Published On: Sat, Apr 6th, 2024

Savings: When to pay tax on returns as more savers dragged into HMRC net | Personal Finance | Finance


Nearly three in ten (29 percent) people do not know if or when they should pay tax on interest, new research reveals.

At the same time, one in ten (10 percent) wrongly believe they do not have to pay tax on the returns made on savings held outside of an ISA, according to research from Shawbrook.

The survey of 2,326 UK consumers (18+) – with at least 1,500 who are ‘active savers’ – also found that nearly two in five (38 percent) of active savers overestimate the personal savings allowance (PSA).

With the PSA sitting unchanged at £1,000 since being introduced in 2016, savers surveyed on average estimated you could save almost three times the actual limit at £2,649 before paying any tax.
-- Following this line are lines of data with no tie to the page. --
(** Both requests found no row; [x] inserts first. *)
Lemma interleaved_inserts (user_id_unique : bool) (userId : Z)
    (x y : LineItem) (db : Db) :
  select_cart userId db = [] ->
  let db1 := store_after_write user_id_unique userId x [] db in
  let db2 := store_after_write user_id_unique userId y [] db1 in
  snd (catch500 db (add_to_cart_write user_id_unique userId x [] db))
  = ok_cart userId [x]
  /\ snd (catch500 db1 (add_to_cart_write user_id_unique userId y [] db1))
     = (if user_id_unique then internal_error else ok_cart userId [y])
  /\ select_cart userId db2
     = (if user_id_unique
        then [cart_of userId [x]]
        else [cart_of userId [x]; cart_of userId [y]]).
Proof.
  intros Hsel db1 db2. subst db2.
  destruct (write_fresh user_id_unique userId x db Hsel) as [Hx H1].
  rewrite Hx. split; [reflexivity|].
  fold db1 in H1. clearbody db1.
  assert (He : existsb (fun r => user_id r =? userId) (shopping_carts db1)
               = true)
    by (unfold select_cart in H1; exact (filter_cons_existsb _ _ _ _ H1)).
  unfold store_after_write, add_to_cart_write, insert_cart. cbn [user_id].
  rewrite He. destruct user_id_unique; cbn [andb bind catch500 fst snd].
  - split; [reflexivity | exact H1].
  - split; [reflexivity|].
    unfold select_cart in *. cbn [shopping_carts].
    rewrite filter_app, H1. simpl. now rewrite Z.eqb_refl.
Qed.

(** X11. When the first two AddToCart calls of a user without a cart
    interleave, the call that writes first is answered 200 with its item.
    With a unique [user_id] the other call is answered 500 and the single
    stored row holds only the first writer's item; without, the other call
    is answered 200 too and the store holds two rows for the user, one item
    each, the first writer's first. *)
Theorem race_of_first_adds (user_id_unique : bool) (userId : Z)
    (a b : LineItem) (db : Db) (schedule : list bool) :
  select_cart userId db = [] ->
  complete schedule ->
  ~ serial schedule ->
  let final := run_race user_id_unique userId a b schedule db in
  let a_last := last schedule true in
  let first_item := if a_last then b else a in
  let last_item := if a_last then a else b in
  (if a_last then pcB final else pcA final)
  = Responded (ok_cart userId [first_item])
  /\ (if a_last then pcA final else pcB final)
     = Responded (if user_id_unique then internal_error
                  else ok_cart userId [last_item])
  /\ select_cart userId (store final)
     = (if user_id_unique
        then [cart_of userId [first_item]]
        else [cart_of userId [first_item]; cart_of userId [last_item]]).
Proof.
  intros Hsel Hc NS final a_last first_item last_item.
  pose proof (interleaved_inserts user_id_unique userId a b db Hsel) as Hab.
  pose proof (interleaved_inserts user_id_unique userId b a db Hsel) as Hba.
  cbv zeta in Hab, Hba.
  destruct Hab as [Ha1 [Hb2 Sab]]. destruct Hba as [Hb1 [Ha2 Sba]].
  unfold store_after_write in *.
  destruct (complete_cases schedule Hc) as [S|[E|[E|[E|E]]]];
    [contradiction | | | |];
    subst schedule final a_last first_item last_item; unfold run_race;
    cbn [last fold_left race_step add_to_cart_step pcA pcB store fst snd];
    rewrite Hsel; (split; [|split]); try (f_equal; assumption).
Qed.

Lemma race_of_first_adds_witness :
  let schedule := [false; true; false; true] in
  let final := run_race true 7 pen ink schedule empty_store in
  complete schedule
  /\ ~ serial schedule
  /\ pcB final = Responded (ok_cart 7 [ink])
  /\ pcA final = Responded internal_error
  /\ select_cart 7 (store final) = [cart_of 7 [ink]].
Proof.
  assert (Hc : complete [false; true; false; true]).
  { unfold complete. apply Permutation_sym.
    apply perm_trans with (l' := [true; false; true; false]).
    - apply perm_skip, perm_swap.
    - apply perm_trans with (l' := [false; true; true; false]).
      + apply perm_swap.
      + apply perm_skip, perm_skip, perm_swap. }
  assert (NS : ~ serial [false; true; false; true])
    by (intros [H|H]; discriminate H).
  split; [exact Hc|]. split; [exact NS|].
  exact (race_of_first_adds true 7 pen ink empty_store
           [false; true; false; true] eq_refl Hc NS).
Defined.

(** X12. AddToCart calls of two different users never interfere: however
    their statements interleave, each is answered 200 with its own old
    items followed by its own item, and that is the cart the store then
    returns for each. *)
Theorem race_of_two_users (user_id_unique : bool) (userA userB : Z)
    (a b : LineItem) (db : Db) (LA LB : list LineItem)
    (schedule : list bool) :
  userA <> userB ->
  cart_holds userA db LA ->
  cart_holds userB db LB ->
  complete schedule ->
  let final :=
    run_race_users user_id_unique userA userB a b schedule db in
  pcA final = Responded (ok_cart userA (LA ++ [a]))
  /\ pcB final = Responded (ok_cart userB (LB ++ [b]))
  /\ hd_error (select_cart userA (store final))
     = Some (cart_of userA (LA ++ [a]))
  /\ hd_error (select_cart userB (store final))
     = Some (cart_of userB (LB ++ [b])).
Proof.
  intros Hne HA HB Hc final.
  destruct (race_users_on_track user_id_unique userA userB a b LA LB schedule
              {| pcA := BeforeSelect; pcB := BeforeSelect; store := db |}
              Hne HA HB) as [TA TB].
  fold (run_race_users user_id_unique userA userB a b schedule db) in TA, TB.
  fold final in TA, TB.
  assert (RA : exists r, pcA final = Responded r)
    by (destruct (complete_cases schedule Hc) as [[E|E]|[E|[E|[E|E]]]];
        subst schedule final; eexists; reflexivity).
  assert (RB : exists r, pcB final = Responded r)
    by (destruct (complete_cases schedule Hc) as [[E|E]|[E|[E|[E|E]]]];
        subst schedule final; eexists; reflexivity).
  destruct RA as [rA EA]. destruct RB as [rB EB].
  rewrite EA in TA |- *. rewrite EB in TB |- *.
  destruct TA as [-> HhA]. destruct TB as [-> HhB]. now repeat split.
Qed.

Lemma race_of_two_users_witness :
  let db := priced_store [cart_of 7 [pen]] in
  let schedule := [true; false; true; false] in
  let final := run_race_users true 7 8 ink pen schedule db in
  7 <> 8
  /\ complete schedule
  /\ hd_error (select_cart 7 (store final)) = Some (cart_of 7 [pen; ink])
  /\ hd_error (select_cart 8 (store final)) = Some (cart_of 8 [pen]).
Proof.
  assert (Hne : 7 <> 8) by discriminate.
  assert (Hc : complete [true; false; true; false])
    by (unfold complete; apply perm_skip, perm_swap).
  split; [exact Hne|]. split; [exact Hc|].
  exact (proj2 (proj2
           (race_of_two_users true 7 8 ink pen
              (priced_store [cart_of 7 [pen]]) [pen] []
              [true; false; true; false] Hne eq_refl eq_refl Hc))).
Defined.

(** * Properties of [/add-product], [/register] and [/login] *)

(** X13. Unless the credential verifies to a principal whose role is
    ["admin"], [/add-product] never reaches its insert: the store is
    unchanged, the answer is 401 or 403, and it is the same whatever the
    insert would have done. *)
Theorem add_product_needs_admin (verify : string -> option Jwt.payload)
    (insert_product : Db -> result (Db * Response))
    (authorization : option string) (db : Db) :
  (forall token user,
     authorization = Some token -> verify token = Some user ->
     Jwt.role user <> "admin") ->
  let out := route_add_product verify insert_product authorization db in
  fst out = db
  /\ (status (snd out) = 401 \/ status (snd out) = 403)
  /\ forall other_insert,
       route_add_product verify other_insert authorization db = out.
Proof.
  intros Hrole out. subst out.
  unfold route_add_product, authenticateToken.
  destruct authorization as [[|c token]|]; try (now repeat split; auto).
  destruct (verify (String c token)) as [user|] eqn:Hv;
    [|now repeat split; auto].
  unfold add_product.
  destruct (String.eqb_spec (Jwt.role user) "admin") as [E|_].
  - now destruct (Hrole _ user eq_refl Hv).
  - now repeat split; auto.
Qed.

Lemma add_product_needs_admin_witness :
  let out := route_add_product sample_verify sample_insert (Some "customer")
               empty_store in
  fst out = empty_store /\ snd out = no_rights.
Proof.
  assert (Hrole : forall token user,
            Some "customer" = Some token -> sample_verify token = Some user ->
            Jwt.role user <> "admin").
  { intros token user [= <-] [= <-]. discriminate. }
  split; [|reflexivity].
  exact (proj1 (add_product_needs_admin sample_verify sample_insert
                  (Some "customer") empty_store Hrole)).
Defined.

Section AccountFacts.

Variable bcrypt_hash : string -> string -> string.
Variable bcrypt_compare : string -> string -> bool.
Variable sign : Jwt.payload -> string.
Variable username_unique : bool.

Lemma insert_user_fresh (new_id : Z) (username hashed role : string)
    (users : list Users.row) :
  select_user username users = [] ->
  let row := {| Users.id := new_id; Users.username := username;
                Users.password := hashed; Users.role := role |} in
  insert_user username_unique new_id username hashed role users
  = Ok (users ++ [row], [row])
  /\ select_user username (users ++ [row]) = [row].
Proof.
  intros Hsel row. unfold insert_user, select_user in *.
  rewrite (filter_nil_existsb _ _ Hsel), andb_false_r.
  split; [reflexivity|].
  rewrite filter_app, Hsel. simpl. now rewrite String.eqb_refl.
Qed.

Lemma select_user_behind (username : string) (users : list Users.row)
    (old row : Users.row) (rest : list Users.row) :
  select_user username users = old :: rest ->
  exists rest', select_user username (users ++ [row]) = old :: rest'.
Proof.
  intros Hsel. unfold select_user in *. rewrite filter_app, Hsel.
  now eexists.
Qed.

End AccountFacts.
Shawbrook’s research also highlights the confusion in declaring interest earned, leading to worries that many could be caught out.

Almost a third (32 percent) of savers surveyed don’t believe you need to declare how much you are earning in savings and more than a quarter (28 percent) incorrectly think you never need to complete a tax self-assessment for interest.

HMRC states that those who earn over £10,000 in interest need to complete a self-assessment form.

Despite the PSA limits in place, those saving into ISAs have a much more generous limit of £20,000 to save per year. Any interest earned within these accounts is tax-free. However, over half (53 percent) of active savers weren’t benefitting from the tax protection it provides.

The survey found that 16 percent of savers not using ISAs said they didn’t save enough money to be concerned about tax, and more than a fifth (22 percent) were concerned about having their savings locked away.

With over £815billion in non-ISA accounts, many might be running the tax gauntlet. The PSA remains frozen and elevated interest rates mean that the amount required to breach the tax threshold is a lot lower than it used to be.

Adam Thrower, Head of Savings at Shawbrook, said: “Taxation is never a simple topic, but when it comes to saving it’s vital that people understand the rules so they don’t get caught out.

“Savers are rightly wanting to take advantage of higher rates, but that makes it increasingly important to understand tax thresholds and how to maximise allowances to grow savings in a tax-efficient manner. ISAs remain the number one way for savers to do this.

“The top ISAs on offer currently have highly competitive prices, offering savers the chance for good returns and at the same time to protect their savings from tax.

“Declaring interest earned for tax purposes is something that most of us will be new to contending with.

“Recent data from CACI found that over 5 million accounts are at risk of tax. Currently, £22,000 in a high-paying one-year fix could put a basic rate taxpayer over the threshold, and this drops to £11,000 for higher-rate taxpayers.”